Interessanti anche gli improvvisatori, e ve ne sono in ogni villaggio; costoro, in occasione di feste campestri, si radunano sotto la tenda del milese a bere la vernaccia e, tra la religiosa attenzione del pubblico, cantano a volta a volta un'ottava.Il canto alterno è una vera tenzone poetica, nella quale i cantori s'ingiuriano spesso e atrocemente.
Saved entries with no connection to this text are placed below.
(* ===== verification/Executor.v ===== *)
(** The keyed executor ([src/common/KeyedExecutor.h]): a fixed set of worker
    threads, each with a bounded queue, and a key that always maps to the
    same worker.  Every region the source runs under a shard's mutex is one
    function here; a run of the program is an interleaving of those regions. *)
From S2P Require Import Prelude.

Module KeyedExecutor.

(** A queued call.  [key] is the key it was posted under (the source keeps it
    only in the choice of the shard); [call] names the function object. *)
Record Task := mkTask { key : nat; enqueued : Z; call : nat }.

#[global] Instance Task_eq_dec : EqDecision Task.
Proof. solve_decision. Defined.

(** Where the worker thread of a shard is in [run]. *)
Inductive Phase :=
| Looping
| Ticking
| Running (task : Task) (start : Z)
| Exited.

(** A shard, the local variable [next] of its thread, and three history
    variables: the tasks it accepted, started and discarded, oldest first. *)
Record Shard := mkShard {
  queue : list Task;
  stopping : bool;
  phase : Phase;
  next : Z;
  accepted : list Task;
  started : list Task;
  discarded : list Task;
}.

Record Metrics := mkMetrics {
  queued : Z; completed : Z; rejected : Z; failures : Z;
  wait_us : Z; run_us : Z; cancelled : Z;
}.

Record Executor := mkExecutor {
  capacity_ : Z;
  interval_ : Z;
  shards_ : list Shard;
  metrics : Metrics;
}.

(** The constructor; [now i] is what thread [i] reads when it enters [run]. *)
Definition create (count : nat) (capacity interval : Z) (now : nat -> Z) : outcome Executor :=
  if bool_decide (count = 0%nat) || (capacity =? 0) || (interval <=? 0) then Throws
  else Returns (mkExecutor capacity interval
         ((fun i => mkShard [] false Looping (now i + interval) [] [] []) <$> seq 0 count)
         (mkMetrics 0 0 0 0 0 0 0)).

Definition shard (e : Executor) (key : nat) : nat := (key mod length (shards_ e))%nat.

Definition set_shard (i : nat) (s : Shard) (m : Metrics) (e : Executor) : Executor :=
  mkExecutor (capacity_ e) (interval_ e) (<[i:=s]> (shards_ e)) m.

Definition post (k : nat) (now : Z) (f : nat) (e : Executor) : bool * Executor :=
  let i := shard e k in
  match shards_ e !! i with
  | None => (false, e)
  | Some s =>
      let m := metrics e in
      if stopping s || (capacity_ e <=? Z.of_nat (length (queue s))) then
        (false, mkExecutor (capacity_ e) (interval_ e) (shards_ e)
                  (mkMetrics (queued m) (completed m) (rejected m + 1) (failures m)
                             (wait_us m) (run_us m) (cancelled m)))
      else
        let t := mkTask k now f in
        (true, set_shard i
          (mkShard (queue s ++ [t]) (stopping s) (phase s) (next s)
                   (accepted s ++ [t]) (started s) (discarded s))
          (mkMetrics (queued m + 1) (completed m) (rejected m) (failures m)
                     (wait_us m) (run_us m) (cancelled m)) e)
  end.

(** The locked region of [stop] for shard [i]. *)
Definition stop_shard (i : nat) (drain : bool) (e : Executor) : Executor :=
  match shards_ e !! i with
  | None => e
  | Some s =>
      let m := metrics e in
      if drain then
        set_shard i (mkShard (queue s) true (phase s) (next s) (accepted s) (started s) (discarded s))
                  m e
      else
        let n := Z.of_nat (length (queue s)) in
        set_shard i (mkShard [] true (phase s) (next s) (accepted s) (started s)
                             (discarded s ++ queue s))
          (mkMetrics (queued m - n) (completed m) (rejected m) (failures m)
                     (wait_us m) (run_us m) (cancelled m + n)) e
  end.

(** The predicate of [wait_until], or its deadline. *)
Definition woken (s : Shard) (now : Z) : bool :=
  stopping s || negb (bool_decide (queue s = [])) || (next s <=? now).

(** One round of the loop of [run] up to the unlock; [now] is the time read
    by the timer test and [start] the one read after the unlock. *)
Definition run_locked (i : nat) (now start : Z) (e : Executor) : Executor :=
  match shards_ e !! i with
  | None => e
  | Some s =>
      let m := metrics e in
      let goto p q st m :=
        set_shard i (mkShard q (stopping s) p (next s) (accepted s) st (discarded s)) m e in
      if stopping s && bool_decide (queue s = []) then goto Exited (queue s) (started s) m
      else if negb (stopping s) && (next s <=? now) then goto Ticking (queue s) (started s) m
      else match queue s with
           | [] => goto Looping [] (started s) m
           | task :: rest =>
               goto (Running task start) rest (started s ++ [task])
                 (mkMetrics (queued m - 1) (completed m) (rejected m) (failures m)
                    (wait_us m + Z.quot (start - enqueued task) 1000) (run_us m) (cancelled m))
           end
  end.

(** The tick returned or threw ([failed]); [now] is read after it. *)
Definition tick_done (i : nat) (now : Z) (failed : bool) (e : Executor) : Executor :=
  match shards_ e !! i with
  | None => e
  | Some s =>
      let m := metrics e in
      set_shard i (mkShard (queue s) (stopping s) Looping (now + interval_ e)
                           (accepted s) (started s) (discarded s))
        (mkMetrics (queued m) (completed m) (rejected m) (failures m + Z.b2z failed)
                   (wait_us m) (run_us m) (cancelled m)) e
  end.

(** The task returned or threw. *)
Definition task_done (i : nat) (start now : Z) (failed : bool) (e : Executor) : Executor :=
  match shards_ e !! i with
  | None => e
  | Some s =>
      let m := metrics e in
      set_shard i (mkShard (queue s) (stopping s) Looping (next s)
                           (accepted s) (started s) (discarded s))
        (mkMetrics (queued m) (completed m + 1) (rejected m) (failures m + Z.b2z failed)
                   (wait_us m) (run_us m + Z.quot (now - start) 1000) (cancelled m)) e
  end.

(** The interleavings of callers, the stopping thread and the workers. *)
Inductive step : Executor -> Executor -> Prop :=
| step_post k now f e : step e (post k now f e).2
| step_stop i drain e : step e (stop_shard i drain e)
| step_run i s now start e :
    shards_ e !! i = Some s -> phase s = Looping -> woken s now = true ->
    step e (run_locked i now start e)
| step_tick i s now failed e :
    shards_ e !! i = Some s -> phase s = Ticking -> step e (tick_done i now failed e)
| step_task i s task start now failed e :
    shards_ e !! i = Some s -> phase s = Running task start ->
    step e (task_done i start now failed e).

Inductive reachable : Executor -> Prop :=
| reach_create count capacity interval now e :
    0 <= capacity -> create count capacity interval now = Returns e -> reachable e
| reach_step e e' : reachable e -> step e e' -> reachable e'.

(** *** The invariant *)

Definition running (s : Shard) : Z :=
  match phase s with Running _ _ => 1 | _ => 0 end.

Record shard_ok (cap : Z) (n i : nat) (s : Shard) : Prop := {
  ok_bound : Z.of_nat (length (queue s)) <= cap;
  ok_order : accepted s = started s ++ discarded s ++ queue s;
  ok_cancel : discarded s <> [] -> stopping s = true /\ queue s = [];
  ok_exit : phase s = Exited -> stopping s = true /\ queue s = [];
  ok_keys : Forall (fun t => (key t mod n)%nat = i) (accepted s);
}.

Record inv (e : Executor) : Prop := {
  inv_shards : forall i s, shards_ e !! i = Some s ->
    shard_ok (capacity_ e) (length (shards_ e)) i s;
  inv_queued : queued (metrics e) = zsum (fun s => Z.of_nat (length (queue s))) (shards_ e);
  inv_completed : completed (metrics e) + zsum running (shards_ e) =
                  zsum (fun s => Z.of_nat (length (started s))) (shards_ e);
  inv_cancelled : cancelled (metrics e) = zsum (fun s => Z.of_nat (length (discarded s))) (shards_ e);
}.

(** Replacing one shard: the four measures move by the change of that shard. *)
Lemma inv_set_shard e i s s' m :
  inv e -> shards_ e !! i = Some s ->
  shard_ok (capacity_ e) (length (shards_ e)) i s' ->
  queued m - queued (metrics e) = Z.of_nat (length (queue s')) - Z.of_nat (length (queue s)) ->
  completed m - completed (metrics e) + running s' - running s =
    Z.of_nat (length (started s')) - Z.of_nat (length (started s)) ->
  cancelled m - cancelled (metrics e) =
    Z.of_nat (length (discarded s')) - Z.of_nat (length (discarded s)) ->
  inv (set_shard i s' m e).
Proof.
  intros [I1 I2 I3 I4] Hi Hs' Hq Hc Hx. split; simpl.
  - intros j t. rewrite length_insert. intros Hj.
    destruct (decide (i = j)) as [<-|Hne].
    + rewrite list_lookup_insert_eq in Hj by eauto using lookup_lt_Some. by simplify_eq.
    + rewrite list_lookup_insert_ne in Hj by done. eauto.
  - rewrite (zsum_insert _ _ i s) by done. lia.
  - rewrite !(zsum_insert _ _ i s) by done. lia.
  - rewrite (zsum_insert _ _ i s) by done. lia.
Qed.

Ltac replace_shard :=
  eapply inv_set_shard; try done; unfold running in *; simpl in *; rewrite ?length_app; simpl in *;
  try lia.

Lemma inv_post k now f e : inv e -> inv (post k now f e).2.
Proof.
  intros I. unfold post. destruct (shards_ e !! shard e k) as [s|] eqn:Hs; [|done].
  destruct (stopping s || _) eqn:Hb; simpl; [destruct I; by split|]. bool_hyps.
  destruct (inv_shards e I _ _ Hs) as [O1 O2 O3 O4 O5].
  replace_shard.
  split; simpl.
  - rewrite length_app. simpl. lia.
  - by rewrite O2, !(assoc_L (++)).
  - intros [? ?]%O3. congruence.
  - intros [? ?]%O4. congruence.
  - apply Forall_app. by repeat constructor.
Qed.

Lemma inv_stop i drain e : inv e -> inv (stop_shard i drain e).
Proof.
  intros I. unfold stop_shard. destruct (shards_ e !! i) as [s|] eqn:Hs; [|done].
  destruct (inv_shards e I _ _ Hs) as [O1 O2 O3 O4 O5].
  destruct drain; (replace_shard).
  - split; simpl; naive_solver.
  - split; simpl; try done; [lia|by rewrite O2, app_nil_r].
Qed.

Lemma inv_run i s now start e :
  inv e -> shards_ e !! i = Some s -> phase s = Looping -> inv (run_locked i now start e).
Proof.
  intros I Hs Hp. unfold run_locked. rewrite Hs.
  destruct (inv_shards e I _ _ Hs) as [O1 O2 O3 O4 O5].
  assert (running s = 0) as Hr by (unfold running; by rewrite Hp).
  destruct (stopping s && _) eqn:Hb1.
  { bool_hyps. replace_shard; split; simpl; auto. }
  destruct (negb (stopping s) && _) eqn:Hb2.
  { replace_shard; split; simpl; auto; discriminate. }
  destruct (queue s) as [|task rest] eqn:Hq.
  { replace_shard; rewrite ?Hq; simpl; lia. }
  assert (discarded s = []) as Hd.
  { destruct (discarded s) eqn:Hd; [done|]. by destruct O3. }
  replace_shard; rewrite ?Hq; simpl; try lia.
  split; simpl; auto.
  - simpl in O1. lia.
  - rewrite O2, Hd, <- (assoc_L (++)). done.
  - by rewrite Hd.
  - discriminate.
Qed.

Lemma inv_tick i s now failed e :
  inv e -> shards_ e !! i = Some s -> phase s = Ticking -> inv (tick_done i now failed e).
Proof.
  intros I Hs Hp. unfold tick_done. rewrite Hs.
  destruct (inv_shards e I _ _ Hs) as [O1 O2 O3 O4 O5].
  assert (running s = 0) as Hr by (unfold running; by rewrite Hp).
  replace_shard; split; simpl; auto; discriminate.
Qed.

Lemma inv_task i s task start now failed e :
  inv e -> shards_ e !! i = Some s -> phase s = Running task start ->
  inv (task_done i start now failed e).
Proof.
  intros I Hs Hp. unfold task_done. rewrite Hs.
  destruct (inv_shards e I _ _ Hs) as [O1 O2 O3 O4 O5].
  assert (running s = 1) as Hr by (unfold running; by rewrite Hp).
  replace_shard.
Qed.

#[local] Hint Resolve inv_post inv_stop inv_run inv_tick inv_task : chat.

Lemma inv_step e e' : inv e -> step e e' -> inv e'.
Proof. destruct 2; eauto with chat. Qed.

Lemma zsum_initial {A} (f : nat -> A) (g : A -> Z) n :
  (forall i, g (f i) = 0) -> forall k, zsum g (f <$> seq k n) = 0.
Proof.
  intros H. induction n as [|n IH]; intros k; [done|].
  specialize (IH (S k)). unfold zsum in *. csimpl. rewrite IH, H. done.
Qed.

Lemma reachable_inv e : reachable e -> inv e.
Proof.
  induction 1 as [count cap interval now e Hcap E|]; [|eauto using inv_step].
  unfold create in E. case_code; simplify_eq. bool_hyps.
  split; simpl; rewrite ?zsum_initial; try done.
  intros i s Hs. apply list_lookup_fmap_Some in Hs as (j & -> & Hj).
  apply lookup_seq in Hj as [-> ?]. by split.
Qed.

(** *** Properties *)


(** Two shards; two calls posted under key 3, the first one started. *)
Definition demo_empty : Executor :=
  match create 2 4 1000 (fun _ => 0) with
  | Returns e => e
  | Throws => mkExecutor 0 0 [] (mkMetrics 0 0 0 0 0 0 0)
  end.
Definition demo_running : Executor :=
  run_locked 1 20 20 (post 3 12 8 (post 3 10 7 demo_empty).2).2.

Lemma demo_running_reachable : reachable demo_running.
Proof.
  assert (reachable demo_empty) by (by apply (reach_create 2 4 1000 (fun _ => 0))).
  eapply reach_step; [|by eapply (step_run 1 _ 20 20)].
  do 2 (eapply reach_step; [|apply step_post]). done.
Qed.


(** The same executor stopped without draining: the second call is discarded. *)
Definition demo_stopped : Executor :=
  run_locked 0 40 40 (run_locked 1 40 40 (task_done 1 20 30 false
    (stop_shard 1 false (stop_shard 0 false demo_running)))).

Lemma demo_stopped_reachable : reachable demo_stopped.
Proof.
  eapply reach_step; [|by eapply (step_run 0 _ 40 40)].
  eapply reach_step; [|by eapply (step_run 1 _ 40 40)].
  eapply reach_step; [|by eapply (step_task 1 _ _ 20 30 false)].
  do 2 (eapply reach_step; [|apply step_stop]). apply demo_running_reachable.
Qed.

(** Nothing accepted is lost at shutdown: once every worker has left its
    loop, each shard has started everything it accepted except what a
    cancelling stop discarded, in order, the queues are empty, and the
    counters agree: completed plus cancelled is the number of accepted tasks. *)
Theorem shutdown_accounts e :
  reachable e -> Forall (fun s => phase s = Exited) (shards_ e) ->
  queued (metrics e) = 0 /\
  completed (metrics e) + cancelled (metrics e) =
    zsum (fun s => Z.of_nat (length (accepted s))) (shards_ e) /\
  Forall (fun s => accepted s = started s ++ discarded s) (shards_ e).
Proof.
  intros Hr Hex. pose proof (reachable_inv e Hr) as [I1 I2 I3 I4].
  rewrite I2, I4.
  assert (Forall (fun s => queue s = [] /\ running s = 0 /\
            accepted s = started s ++ discarded s ++ queue s) (shards_ e)) as Hall.
  { apply Forall_lookup. intros i s Hs. rewrite Forall_lookup in Hex.
    specialize (Hex _ _ Hs). destruct (I1 _ _ Hs) as [_ O2 _ O4 _].
    unfold running. rewrite Hex. naive_solver. }
  clear -I3 Hall. revert I3. generalize (completed (metrics e)).
  induction Hall as [|s l (Hq & Hn & Ho) _ IH]; intros c; unfold zsum; csimpl.
  { intros. split_and!; [done|lia|constructor]. }
  fold (zsum running l). intros I3.
  destruct (IH (c + Z.of_nat (length (started s)) * -1)) as (H1 & H2 & H3).
  { unfold zsum in *. lia. }
  unfold zsum in *. rewrite Hq, Ho, Hq, app_nil_r, length_app. simpl.
  split_and!; [lia|lia|]. constructor; [by rewrite Ho, Hq, app_nil_r|done].
Qed.

Lemma shutdown_accounts_witness :
  completed (metrics demo_stopped) + cancelled (metrics demo_stopped) =
  zsum (fun s => Z.of_nat (length (accepted s))) (shards_ demo_stopped).
Proof.
  apply (shutdown_accounts demo_stopped demo_stopped_reachable).
  by repeat constructor.
Defined.

End KeyedExecutor.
Il merito maggiore consiste nel sapersi dire le cose più sconce con facilità e bellezza di rima; mentre un coro, alla fine dell'ottava, in tono basso, fa "booooh"!

Come i Toscani, hanno gli stornelli, i Friulani, le villotte, i Siciliani, i ciuri' mutteti, etc., i Sardi hanno i mutos, di svariatissima forma metrica: sono componimenti brevi, composti di due parti; la prima detta "isterrimenta", serve soltanto a dare il "la" di ciò che il poeta vuol dire nell'altra parte della breve poesia, detta "ammuntadolzu". Ecco un esempio:

Deris sa turturellas

apo intesu cantare

in s' albure 'e s'olia.

 

la deven saludare

a sa columba mia

su mare e sas istellas

 

Questi versi si cantano alternati in questo modo:

Deris sas turtullellas.

La deven saludare

a s 'amorada mia

su mare e sas istellas

 

Apo intesu cantare:

A s 'amorada mia

su mare e sas istellas

la deven saludare.

 

In s'albure 'e s'olia.

Su mare e sas istellas

la deve saludare

a s' amorada mia.

 

I "mutos" nascono spontanei e fioriscono rigogliosi finche perdurano il sentimento e le cause che li hanno originati, che poi cadono e si trasformano in una perpetua vicenda, in un perpetuo alternarsi tumultuoso e vario come il fiotto delle passioni popolari. Poesie che scattano improvvise dall'animo, esse potrebbero dirsi delle fotografie istantanee che ci mostrano la schietta vita popolare nei suoi molteplici aspetti, e come tali sono preziose e hanno valore di documenti demografico-storici.